Using the cards in a more conversational style when accessing shadow parts can enable us to tap into them more easily, and function as a tool in deciphering their identities and needs. Start asking questions as you would of any close friend. “Hey, what was up with that outburst, earlier?” Some like to pull 3 cards, some prefer shuffling for jumpers- whatever feels right to you. See what insight is revealed. Ask if there is a part that would like to talk, making sure to create a warm and inviting mental space for that, and start shuffling. Ask who that part is and start shuffling. Ask about the root of that anger / fear / shame / envy / anxiety / whatever, and start shuffling, for as many questions as may be helpful in clarifying the issue or identifying and defining this part. Was there a specific incident or pattern when you were a kid that prompted this? As mentioned above, don’t be afraid to ask “Why?” over and over and over again to dig deeper down. Don’t forget to journal both your questions and the cards – you will likely be able to glean great insight over time as you move through this process, through repeating cards and connecting the dots with the way the cards portray this inner landscape.

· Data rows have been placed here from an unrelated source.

(** A flush that failed in the middle repeats itself.  The first flush writes three bytes and fails; the second
    one succeeds; the file then holds those three bytes twice. *)
Theorem retried_flush_duplicates :
  let '(s1, w1) := open ($"f") write_mode 8 (disk [] [Short 0; Short 3; Fails 28]) in
  let '(r, s2, w2) := write s1 ($"abcdef") w1 in
  let '(ok1, s3, w3) := flush s2 w2 in
  let '(ok2, s4, w4) := flush s3 w3 in
  r = Ret true /\ ok1 = false /\ error_ s3 = 28%Z /\ ok2 = true /\ contents (handle_ s1) w4 = $"abcabcdef".
Proof. by vm_compute. Qed.

(* ===== verification/FileSession.v ===== *)
(** * Programs of several FileStreams on a file system

    A program opens, uses, moves and closes stream objects; what it sees is what an unbuffered file system would give: a file
    is a text, a writing stream adds to its end at once, a reading stream keeps an offset.  The abstract machine is undefined where
    the program opens a file it is writing a second time, or moves onto a stream it is writing; nothing is claimed from there on. *)

From S2P Require Import Prelude Posix FileHost FileSystem FileStream.

Inductive file_call : Type :=
  | OpenFile (i : nat) (path : text) (mode : FileMode) (size : nat)
  | WriteTo (i : nat) (src : text)
  | FlushStream (i : nat)
  | ReadFrom (i : nat) (n : nat)
  | ReadLineFrom (i : nat)
  | CloseStream (i : nat)
  | MoveStream (i j : nat).

Inductive file_answer : Type := Done | Gave (t : option text).

Definition stream (m : gmap nat file_stream) (i : nat) : file_stream := default closed_stream (m !! i).

(** ** The streams of the library *)

Section program.
Context {W : Type} `{!FileHost W}.

(** [None] when the call, or the stream it was made on, reports a failure. *)
Definition run_call (c : file_call) (m : gmap nat file_stream) (w : W) : option file_answer * gmap nat file_stream * W :=
  match c with
  | OpenFile i path mode size =>
      let '(fresh, w) := open path mode size w in
      let '(s, _, w) := move_assign (stream m i) fresh w in
      (if is_open s then Some Done else None, <[i := s]> m, w)
  | WriteTo i src =>
      let '(r, s, w) := write (stream m i) src w in
      (match r with Ret true => Some Done | _ => None end, <[i := s]> m, w)
  | FlushStream i =>
      let '(ok, s, w) := flush (stream m i) w in (if ok then Some Done else None, <[i := s]> m, w)
  | ReadFrom i n =>
      let '(r, s, w) := read (stream m i) n w in
      (match r with Ret (Some bs) => if (error_ s =? 0)%Z then Some (Gave (Some bs)) else None | _ => None end, <[i := s]> m, w)
  | ReadLineFrom i =>
      let '(r, s, w) := read_line (stream m i) w in
      (match r with Ret l => if (error_ s =? 0)%Z then Some (Gave l) else None | Throw _ => None end, <[i := s]> m, w)
  | CloseStream i =>
      let '(ok, s, w) := close (stream m i) w in (if ok then Some Done else None, <[i := s]> m, w)
  | MoveStream i j =>
      if decide (i = j) then (Some Done, m, w)
      else let '(s, other, w) := move_assign (stream m j) (stream m i) w in (Some Done, <[i := other]> (<[j := s]> m), w)
  end.

(** The answers up to the first failure, and whether there was none. *)
Fixpoint run_program (cs : list file_call) (m : gmap nat file_stream) (w : W) : bool * list file_answer * gmap nat file_stream * W :=
  match cs with
  | [] => (true, [], m, w)
  | c :: cs =>
      let '(a, m, w) := run_call c m w in
      match a with
      | None => (false, [], m, w)
      | Some a => let '(ok, answers, m, w) := run_program cs m w in (ok, a :: answers, m, w)
      end
  end.
End program.

(** ** The abstract file system *)

Inductive slot : Type := Reading (f : text) (off : nat) | Writing (f : text).

#[export] Instance slot_eq_dec : EqDecision slot.
Proof. solve_decision. Defined.

Definition used_file (k : slot) : text := match k with Reading f _ | Writing f => f end.

Definition in_use (K : gmap nat slot) (f : text) : bool := bool_decide (map_Exists (fun _ k => used_file k = f) K).
Definition written_to (K : gmap nat slot) (f : text) : bool := bool_decide (map_Exists (fun _ k => k = Writing f) K).

Section spec.
Context (leads_to : text -> text).

Definition spec_line (rest : text) : option text * nat :=
  match split_newline rest with
  | (l, Some _) => (Some (fold_cr l), length l + 1)
  | (l, None) => (if bool_decide (l = []) then None else Some l, length l)
  end.
Lemma listen_spec port backlog nb w s w' :
  listen port backlog nb w = (s, w') ->
  (server_is_open s = false /\ descriptors w' = descriptors w) \/
  (0 <= server_handle_ s /\ (server_handle_ s ∉ descriptors w) /\ descriptors w' = {[server_handle_ s]} ∪ descriptors w).
Proof.
  unfold listen. destruct (sys_socket 2 _) as [[fd|e] w1] eqn:E1.
  - destruct (socket_ok _ _ _ _ E1) as (H0 & Hn & Hd). rewrite ensure_started_fds in Hn, Hd. pose proof (reuse_fds is_interrupted sent incoming fd w1) as Hr. cbv zeta.
    destruct (if nb then _ else _) as [[u|e] w2] eqn:E2; destruct (if_nonblocking_fds _ _ _ _ _ E2) as [H2 _];
      [|intros [= <- <-]; left; by rewrite close_fd, H2, Hr, Hd, close_opened].
    destruct (sys_bind fd port w2) as [[u'|e] w3] eqn:E3; pose proof (bind_fds _ _ _ _ _ E3) as H3;
      [|intros [= <- <-]; left; by rewrite close_fd, H3, H2, Hr, Hd, close_opened].
    destruct (sys_listen fd backlog w3) as [[u''|e] w4] eqn:E4; pose proof (listen_fds _ _ _ _ _ E4) as H4;
      [|intros [= <- <-]; left; by rewrite close_fd, H4, H3, H2, Hr, Hd, close_opened].
    destruct (sys_getsockname fd w4) as [[bound|e] w5] eqn:E5; pose proof (getsockname_fds _ _ _ _ E5) as H5; intros [= <- <-]; right;
      simpl; (split_and!; [done|done|congruence]).
  - destruct (socket_failed _ _ _ _ E1) as [H1 _]. rewrite ensure_started_fds in H1. intros [= <- <-]. by left.
Qed.
Lemma sound_moved F m m' D h from :
  sound F m D -> (forall fd, ~ owner m h fd) -> h <> from ->
  (forall h' fd, owner m' h' fd <-> (h' = h /\ owner m from fd) \/ (h' <> h /\ h' <> from /\ owner m h' fd)) -> sound F m' D.
Proof.
  intros [H1 H2 H3] Hh Hne He. split.
  - intros fd. rewrite H1. setoid_rewrite He. split; (intros [HF|[h' O1]]; [by left|right]).
    + destruct (decide (h' = from)) as [->|]; [exists h; by left|]. exists h'. right. split_and!; [|done|done]. intros ->. by destruct (Hh fd).
    + destruct O1 as [[-> O1]|(_ & _ & O1)]; eauto.
  - intros h1 h2 fd. rewrite !He. intros [[-> O1]|(N1 & N1' & O1)] [[-> O2]|(N2 & N2' & O2)]; [done| | |by eapply H2].
    + destruct N2'. by eapply H2.
    + destruct N1'. by eapply H2.
  - intros h' fd. rewrite He. intros [[-> O1]|(_ & _ & O1)]; by eapply H3.
Qed.

Lemma poll_one_fds fd ev t w r rev e w' : poll_one fd ev t w = (r, rev, e, w') -> descriptors w' = descriptors w.
Proof.
  unfold poll_one. destruct (retry is_interrupted calm _ w) as [[[n revents]|e1] w1] eqn:E; pose proof (retry_fds _ _ _ _ (poll_fds fd ev t) E) as Hd;
    [destruct (n =? 0)|]; by intros; simplify_eq.
Qed.

Lemma wait_connect_fds fd t w r e w' : wait_connect_resolved fd t w = Some (r, e, w') -> descriptors w' = descriptors w.
Proof.
  unfold wait_connect_resolved. destruct (fd_set_holds fd); [|done].
  destruct (retry _ _ _ _) as [r1 [t1 w1]] eqn:E.
  destruct (fun HI HP => retry_spec is_interrupted _ (fun tw : option (Z * Z) * W => descriptors tw.2 = descriptors w) _ _ _ _ HI HP E)
    as (_ & [t2 w2] & Hw2 & Es & _); [|done|].
  - intros [t2 w2] [t3 w3] e1 H2. simpl. destruct (sys_select fd t2 w2) as [[r2 t4] w4] eqn:Es. intros [= -> <- <-] He.
    destruct (select_fds _ _ _ _ _ _ Es) as [H3 H4]. simpl in *. split; [congruence|by apply (H4 e1)].
  - simpl in *. destruct (sys_select fd t2 w2) as [[r2 t4] w4] eqn:Es2. simplify_eq. destruct (select_fds _ _ _ _ _ _ Es2) as [H3 _].
    destruct r1 as [n|e1]; [destruct (n =? 0)|]; intros; simplify_eq; congruence.
Qed.

Lemma operate_fds op o w o' w' : operate op o w = Some (o', w') -> handle_of o' = handle_of o /\ descriptors w' = descriptors w.
Proof.
  destruct o as [s|s]; [destruct op as [src|n|t|t|t|b|]|destruct op as [src|n|t|t|t|b|]; try done]; simpl.
  - unfold send. destruct (is_open s); [|by intros; simplify_eq]. destruct (native_send _ _ w) as [r w1] eqn:E.
    destruct (native_send_spec _ _ _ _ _ E) as [Hd _]. destruct r as [n|e]; [|destruct (is_would_block e)]; by intros; simplify_eq.
  - unfold recv. destruct (is_open s); [|by intros; simplify_eq]. destruct (native_recv _ _ w) as [r w1] eqn:E.
    destruct (native_recv_spec _ _ _ _ _ E) as [Hd _]. destruct r as [[|b bs]|e]; [..|destruct (is_would_block e)]; by intros; simplify_eq.
  - unfold wait_readable. destruct (is_open s); [|by intros; simplify_eq]. destruct (poll_one _ _ _ w) as [[[r rev] e] w1] eqn:E.
    apply poll_one_fds in E. destruct r; by intros; simplify_eq.
  - unfold wait_writable. destruct (is_open s); [|by intros; simplify_eq]. destruct (poll_one _ _ _ w) as [[[r rev] e] w1] eqn:E.
    apply poll_one_fds in E. destruct r; [|by intros; simplify_eq..]. destruct (_ =? 0); [by intros; simplify_eq|].
    destruct (get_so_error (handle_ s) w1) as [so w2] eqn:Eo. apply (so_error_fds is_interrupted sent incoming) in Eo. intros; simplify_eq. split; [done|congruence].
  - unfold wait_connected. destruct (is_open s); [|by intros; simplify_eq]. destruct (wait_connect_resolved _ _ w) as [[[r e] w1]|] eqn:E; [|done].
    apply wait_connect_fds in E. destruct r; [|by intros; simplify_eq..].
    destruct (get_so_error (handle_ s) w1) as [so w2] eqn:Eo. apply (so_error_fds is_interrupted sent incoming) in Eo. destruct (so =? 0); intros; simplify_eq; (split; [done|congruence]).
  - unfold set_non_blocking. destruct (is_open s); [|by intros; simplify_eq]. destruct (set_nonblocking_native _ _ w) as [r w1] eqn:E.
    destruct (set_nonblocking_fds _ _ _ _ _ E) as [Hd _]. destruct r; by intros; simplify_eq.
  - unfold shutdown_write. destruct (is_open s); [|by intros; simplify_eq]. destruct (sys_shutdown _ w) as [r w1] eqn:E.
    apply shutdown_fds in E. destruct r; by intros; simplify_eq.
  - unfold server_wait_readable. destruct (server_is_open s); [|by intros; simplify_eq]. destruct (poll_one _ _ _ w) as [[[r rev] e] w1] eqn:E.
    apply poll_one_fds in E. destruct r; by intros; simplify_eq.
Qed.

Lemma sound_quiet F m D h o o' :
  sound F m D -> m !! h = Some o -> handle_of o' = handle_of o -> sound F (<[h := o']> m) D.
Proof.
  intros H Ho Hh. apply (sound_same F m); [done|]. intros h' fd. rewrite owner_insert. unfold owned_by. rewrite Hh. fold (owned_by o).
  unfold owner. destruct (decide (h' = h)) as [->|]; [rewrite Ho|]; naive_solver.
Qed.

Lemma sound_new F m D h o D' :
  sound F m D -> m !! h = None ->
  (handle_of o = invalid_handle /\ D' = D) \/ (0 <= handle_of o /\ handle_of o ∉ D /\ D' = {[handle_of o]} ∪ D) -> sound F (<[h := o]> m) D'.
Proof.
  intros H Hm Ho. assert (forall fd, ~ owner m h fd) as Hno by (intros fd (o' & E & _); congruence).
  destruct Ho as [[Ho ->]|(Hp & Hn & ->)].
  - apply (sound_same F m); [done|]. intros h' fd. rewrite owner_insert. unfold owned_by. rewrite Ho. simpl.
    split; [by intros [[_ ?]|[_ ?]]|]. intros O1. right. split; [intros ->; by destruct (Hno fd)|done].
  - apply (sound_opened F m _ D h); [done..|]. intros h' fd. rewrite owner_insert. unfold owned_by.
    destruct (Z.eqb_spec (handle_of o) invalid_handle) as [E|_]; [unfold invalid_handle in E; lia|].
    split; [intros [[-> [= <-]]|[_ O1]]; auto|]. intros [[-> ->]|O1]; [by left|]. right. split; [intros ->; by destruct (Hno fd)|done].
Qed.

Lemma close_object_spec o w : (close_object o w).2 = (if handle_of o =? invalid_handle then w else sys_close_fd (handle_of o) w) /\
  owned_by (close_object o w).1 = None.
Proof.
  unfold owned_by. destruct o as [[h e b]|[h e p b]]; simpl; unfold close, server_close, is_open, server_is_open; simpl;
    destruct (h =? invalid_handle) eqn:E; simpl; by rewrite ?E.
Qed.

(** Closing a variable, which then owns nothing or is gone. *)
Lemma sound_close F m m' w h o :
  sound F m (descriptors w) -> m !! h = Some o -> (forall h' fd, owner m' h' fd <-> h' <> h /\ owner m h' fd) ->
  sound F m' (descriptors (close_object o w).2).
Proof.
  intros H Ho He. destruct (close_object_spec o w) as [-> _]. destruct (owned_by o) as [fd|] eqn:Eo.
  - pose proof (owned_handle _ _ Eo) as [Hh Hne]. rewrite Hh. destruct (Z.eqb_spec fd invalid_handle); [done|]. rewrite close_fd.
    apply (sound_closed F m _ _ h fd); [done|by exists o|done].
  - unfold owned_by in Eo. destruct (handle_of o =? invalid_handle) eqn:E; [|done]. apply (sound_same F m); [done|]. intros h' fd. rewrite He.
    split; [tauto|]. intros O1. split; [|done]. intros ->. destruct O1 as (o' & E1 & E2). rewrite Ho in E1. simplify_eq. unfold owned_by in E2. by rewrite E in E2.
Qed.

Lemma destroy_object_close o w : destroy_object o w = (close_object o w).2.
Proof.
  destruct o as [s|s]; simpl; unfold destroy, server_destroy; [destruct (close s w) as [[b s'] w']|destruct (server_close s w) as [[b s'] w']]; done.
Qed.

Lemma construct_from_spec o : owned_by (construct_from o).1 = owned_by o /\ owned_by (construct_from o).2 = None.
Proof. by destruct o. Qed.

Lemma assign_from_spec o other w r :
  assign_from o other w = Some r -> owned_by r.1.1 = owned_by other /\ owned_by r.1.2 = None /\ r.2 = (close_object o w).2.
Proof.
  destruct o as [s|s], other as [s'|s']; simpl; try done; unfold move_assign, server_move_assign;
    [destruct (close s w) as [[b s1] w']|destruct (server_close s w) as [[b s1] w']]; intros [= <-]; done.
Qed.

Lemma sound_command F c m w m' w' : sound F m (descriptors w) -> run_command c m w = Some (m', w') -> sound F m' (descriptors w').
Proof.
  intros H E. destruct c as [h host port nb|h port backlog nb|hs h|h op|h from|h from|h|h]; simpl in E.
  - destruct (m !! h) eqn:Eh; [done|]. destruct (connect host port nb w) as [s w1] eqn:Ec. simplify_eq. eapply sound_new; [done..|].
    destruct (connect_spec sent incoming _ _ _ _ _ _ Ec) as [[Hc Hd]|?]; [left; unfold is_open in Hc; bools; by split|by right].
  - destruct (m !! h) eqn:Eh; [done|]. destruct (listen port backlog nb w) as [s w1] eqn:Ec. simplify_eq. eapply sound_new; [done..|].
    destruct (listen_spec sent incoming _ _ _ _ _ _ Ec) as [[Hc Hd]|?]; [left; unfold server_is_open in Hc; bools; by split|by right].
  - destruct (m !! hs) as [[s|s]|] eqn:Es; [done| |done]. destruct (m !! h) eqn:Eh; [done|].
    destruct (accept s w) as [[c s1] w1] eqn:Ea. destruct (accept_spec sent incoming _ _ _ _ _ Ea) as [Hh Hc].
    assert (sound F (<[hs := Server s1]> m) (descriptors w)) as Hq by (by eapply sound_quiet).
    destruct c as [c|]; simplify_eq; [|by rewrite Hc]. eapply sound_new; [done| |by right].
    rewrite lookup_insert_ne; [done|]. intros ->. congruence.
  - destruct (m !! h) as [o|] eqn:Eh; [|done]. simpl in E. destruct (operate op o w) as [[o' w1]|] eqn:Eo; simplify_eq/=.
    destruct (operate_fds _ _ _ _ _ Eo) as [Hh Hd]. rewrite Hd. by eapply sound_quiet.
  - destruct (m !! from) as [o|] eqn:Ef; [|done]. simpl in E. destruct (m !! h) eqn:Eh; [done|]. destruct (construct_from o) as [new old] eqn:Eo.
    pose proof (construct_from_spec o) as [Hn Ho]. rewrite Eo in *. simplify_eq/=. assert (h <> from) as Hne by congruence.
    apply (sound_moved F m _ _ h from); [done|intros fd (o' & E1 & _); congruence|done|]. intros h' fd. rewrite !owner_insert, Hn, Ho.
    unfold owner at 2. rewrite Ef. split; [intros [[-> ?]|[? [[_ ?]|[? ?]]]]; eauto; done|]. intros [[-> (o' & [= <-] & ?)]|(? & ? & ?)]; auto.
  - destruct (m !! h) as [o|] eqn:Eh; [|done]. simpl in E. destruct (m !! from) as [other|] eqn:Ef; [|done]. simpl in E.
    case_decide as Hne; [by simplify_eq|]. destruct (assign_from o other w) as [[[o1 o2] w1]|] eqn:Ea; simplify_eq/=.
    destruct (assign_from_spec _ _ _ _ Ea) as (H1 & H2 & H3). simpl in *. subst w'.
    apply (sound_moved F (delete h m) _ _ h from); [|intros fd (o' & E1 & _); by rewrite lookup_delete_eq in E1|done|].
    + apply (sound_close F m _ _ h); [done..|]. intros h' fd. apply owner_delete.
    + intros h' fd. rewrite !owner_insert, !owner_delete, H1, H2. unfold owner at 2. rewrite Ef.
      split; [intros [[-> ?]|[? [[_ ?]|[? ?]]]]; [left; split; [done|]; split; [done|eauto]|done|right; auto]|].
      intros [[-> [_ (o' & [= <-] & ?)]]|(? & ? & [_ ?])]; auto.
  - destruct (m !! h) as [o|] eqn:Eh; [|done]. simpl in E. pose proof (close_object_spec o w) as [_ Hn]. pose proof (sound_close F m (<[h := (close_object o w).1]> m) w h o H Eh) as Hs.
    destruct (close_object o w) as [o' w1]. simplify_eq/=. apply Hs. intros h' fd. rewrite owner_insert, Hn. naive_solver.
  - destruct (m !! h) as [o|] eqn:Eh; [|done]. simplify_eq/=. rewrite destroy_object_close. eapply sound_close; [done..|]. intros h' fd. apply owner_delete.
Qed.

Lemma sound_session F cs m w m' w' : sound F m (descriptors w) -> run_session cs m w = Some (m', w') -> sound F m' (descriptors w').
Proof.
  revert m w. induction cs as [|c cs IH]; intros m w H E; simpl in E; [by simplify_eq|].
  destruct (run_command c m w) as [[m1 w1]|] eqn:Ec; [|done]. simpl in E. eapply IH; [|done]. by eapply sound_command.
Qed.

(** C39. No descriptor is leaked, shared, or closed twice.  After any program of connects, listens, accepts (failed ones
    included), sends, waits, moves, closes and destructions of sockets and servers, the descriptors that are open are those that were
    open before, untouched, and those the variables hold, each held by exactly one; so when every variable has been
    destroyed, what is open is what was open at the start. *)
Theorem descriptors_have_one_owner cs w m' w' :
  run_session cs ∅ w = Some (m', w') ->
  (forall fd, fd ∈ descriptors w' <-> fd ∈ descriptors w \/ exists h, owner m' h fd) /\
  (forall h h' fd, owner m' h fd -> owner m' h' fd -> h = h') /\
  (forall h fd, owner m' h fd -> fd ∉ descriptors w) /\
  (m' = ∅ -> descriptors w' = descriptors w).
Proof.
  intros E. assert (sound (descriptors w) ∅ (descriptors w)) as H0.
  { split; [intros fd; split; [by left|intros [|(h & o & E1 & _)]; [done|by rewrite lookup_empty in E1]]|..]; intros * (o & E1 & _); by rewrite lookup_empty in E1. }
  destruct (sound_session _ _ _ _ _ _ H0 E) as [H1 H2 H3]. split_and!; [done|done|done|]. intros ->. apply set_eq. intros fd. rewrite H1.
  split; [|by left]. intros [|(h & o & E1 & _)]; [done|by rewrite lookup_empty in E1].
Qed.
(* ===== verification/Bench.v ===== *)
(** * The benchmark scenarios (src/bench): the components driven the way the suite times them

    Each scenario is the body the harness runs once to warm up and then [k_reps] times, on state captured once.  [consumed] is what a
    body hands to [do_not_optimize].  What a number printed by the suite stands for depends on what the timed operations did; the theorem says
    what: no timed operation takes a failure path.  The timing itself is [Stopwatch]'s; the statistics over it and the
    printed table are in [BenchHarness]. *)

From S2P Require Import Prelude StdAlgo FlatCore FlatMap CircularBuffer StackAllocator Hash BinarySerializer StringBuilder ObjectPool LockFreeQueue.

Local Open Scope nat_scope.

Definition k_reps : nat := 64.

(** ** Loops *)

Section loops.
Context {S R : Type}.

(** [for (i = 0; i < ops; ++i)]: the state left, and what each round consumed. *)
Definition ops_loop (op : nat -> S -> S * R) (ops : nat) (s : S) : S * list R :=
  foldl (fun '(s, rs) i => let '(s, r) := op i s in (s, rs ++ [r])) (s, []) (seq 0 ops).

(** [measure]: the warm-up call and the timed ones, on the same captured state. *)
Definition measure (body : nat -> S -> S * R) (ops_per_rep reps : nat) (s : S) : S * list R :=
  ops_loop (fun _ => body ops_per_rep) (1 + reps) s.
(** The statistics of a scenario.  For one repetition or more and plausible readings of the clock, [measure] has a result -- no subscript is out of range,
    no conversion undefined -- and its median and its 99th percentile are samples taken: at most half of the samples, and at most
    [size - 1 - i] of them, come after in the sorted order, none before is greater and none after is less. *)
Theorem statistics_are_samples ops readings :
  0 < ops < 2 ^ 64 -> Forall plausible readings -> readings <> [] -> Z.of_nat (length readings) <= 2 ^ 31 ->
  exists samples stats i, mapM (per_op ops) readings = Some samples /\ measure_stats sort ops readings = Some stats /\
    (i < length samples)%nat /\ p99_index (length samples) = Some i /\ sort samples ≡ₚ samples /\
    sort samples !! (length samples / 2)%nat = Some (median_ns stats) /\ sort samples !! i = Some (p99_ns stats) /\
    forall j x, sort samples !! j = Some x ->
      ((j < length samples / 2)%nat -> flt (median_ns stats) x = false) /\ ((length samples / 2 < j)%nat -> flt x (median_ns stats) = false) /\
      ((j < i)%nat -> flt (p99_ns stats) x = false) /\ ((i < j)%nat -> flt x (p99_ns stats) = false).
Proof.
  intros Ho Hp Hne Hl. destruct (samples_numbers ops readings Ho Hp) as (xs & Exs & Hlx & Hn). destruct (sort_numbers xs Hn) as [Hperm Hs].
  assert (0 < length xs)%nat as Hpos by (destruct readings; [done|rewrite Hlx; simpl; lia]).
  destruct (p99_index_in_range (length xs)) as (i & Hi & Hlt); [done|by rewrite Hlx|].
  pose proof (Permutation_length Hperm) as Hls.
  destruct (lookup_lt_is_Some_2 (sort xs) (length xs / 2)) as [med Hmed]; [rewrite Hls; apply Nat.div_lt; lia|].
  destruct (lookup_lt_is_Some_2 (sort xs) i) as [p Hpi]; [by rewrite Hls|].
  eexists xs, _, i. split; [done|]. split.
  { unfold measure_stats. rewrite Exs. cbn [mbind option_bind]. unfold summarize. rewrite Hls, Hmed. cbn [mbind option_bind]. rewrite Hi. cbn [mbind option_bind]. rewrite Hpi. done. }
  split_and!; [done..|]. intros j x Hj. simpl. split_and!; intros; by eapply sorted_lookup.
Qed.
End theorems.

(** Rows are one column wider than the header they stand under, and the name of the last scenario does not fit its column. *)
Theorem rows_overhang name stats :
  (length name <= 34)%nat -> (length (fixed2 (median_ns stats)) <= 12)%nat -> (length (fixed2 (p99_ns stats)) <= 12)%nat ->
  (length (fixed2 (fdiv (ops_per_sec stats) (of_int 1000000))) <= 12)%nat ->
  length (report name stats) = 81%nat /\ take 80 report_header = pad_right 34 ($"scenario") ++ pad_left 45 (pad_left 15 ($"median") ++ pad_left 15 ($"p99") ++ pad_left 15 ($"throughput")) ++ ["010"%char] /\
  exists last, List.last (map fst scenarios) [] = last /\ length last = 35%nat.
Proof.
  intros H1 H2 H3 H4. split_and!; [|by vm_compute|by eexists]. unfold report, pad_right, pad_left. rewrite !length_app, !length_replicate.
  change (length ($" ns")) with 3%nat. change (length ($" M/s")) with 4%nat. change (length ["010"%char]) with 1%nat. lia.
Qed.

(** Every row printed before the first exception stays printed, nothing after it is, and the result tells. *)
Lemma run_suite_stops what out rows e rest :
  run_suite what out (map Ret rows ++ Throw e :: rest) = (out ++ concat rows, $"benchmark failed: " ++ what e ++ ["010"%char], 1).
Proof. revert out. induction rows as [|r rows IH]; intros out; simpl; [by rewrite app_nil_r|]. by rewrite IH, <- app_assoc. Qed.

Lemma run_suite_completes what out rows : run_suite what out (map Ret rows) = (out ++ concat rows, [], 0).
Proof. revert out. induction rows as [|r rows IH]; intros out; simpl; [by rewrite app_nil_r|]. by rewrite IH, <- app_assoc. Qed.

(** A whole run on readings of 1, 2, ... microseconds: eight rows under the header. *)
Definition demo_readings (n : nat) : list (Z * Z) := map (fun k => (1000, 1000 + 65536 * Z.of_nat (S k))) (seq 0 n).

Example suite_sample :
  (fun '(out, err, code) => (length out, err, code)) <$> suite (stable_sort flt) (fun _ => []) version_string (replicate 8 (demo_readings 64)) = Some (873%nat, [], 0).
Proof. vm_compute. reflexivity. Qed.

Example row_sample :
  scenario_row (stable_sort flt) ($"FlatMap<int,int>::contains (1024)", 2 ^ 16) (demo_readings 64) =
    Some ($"FlatMap<int,int>::contains (1024)        33.00 ns       63.00 ns       30.30 M/s" ++ ["010"%char]).
Proof. vm_compute. reflexivity. Qed.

Are there attainable goals in shadow work? Meeting our shadows is vital in spiritual practice (and in just being a better person) to help us to correct those things that cause us fear and shame and guilt, allowing us to evolve past our dysfunctions and into growth, so it is an ongoing process. It can be really effective as a tool in goals work. We can establish attainable goals and set action steps til we’re blue in the face, but without identifying the blocks we’ve put in place to protect us from harm (prevent us from stretching outside of our comfort zone), we may remain stuck in our progress without forward momentum.

So, there are many reasons why shadow work can really help to foster growth and unlock our potential, and various methods how. I’ll continue this series with spreads and questions and techniques, and add some resources in the comments, in the hopes that it grows and blossoms over time; but I hope this is helpful in getting you started with a little bit of clarity and inspiration. Now, get yourself a pen and a notebook and pull out your favorite tarot deck. Shadow work can be really challenging, but I hope and believe it’ll be an amazing journey of discovery for you!

One thought on “What Exactly is Shadow Work, Anyway?”

  1. To understand parts work better, see Internal Family Systems, a process of psychotherapy developed by Dr. Richard Schwartz. I am not a therapist and have no formal training in IFS, but encourage you to search out podcasts, books, and YouTube videos which can offer more insight into this valuable process.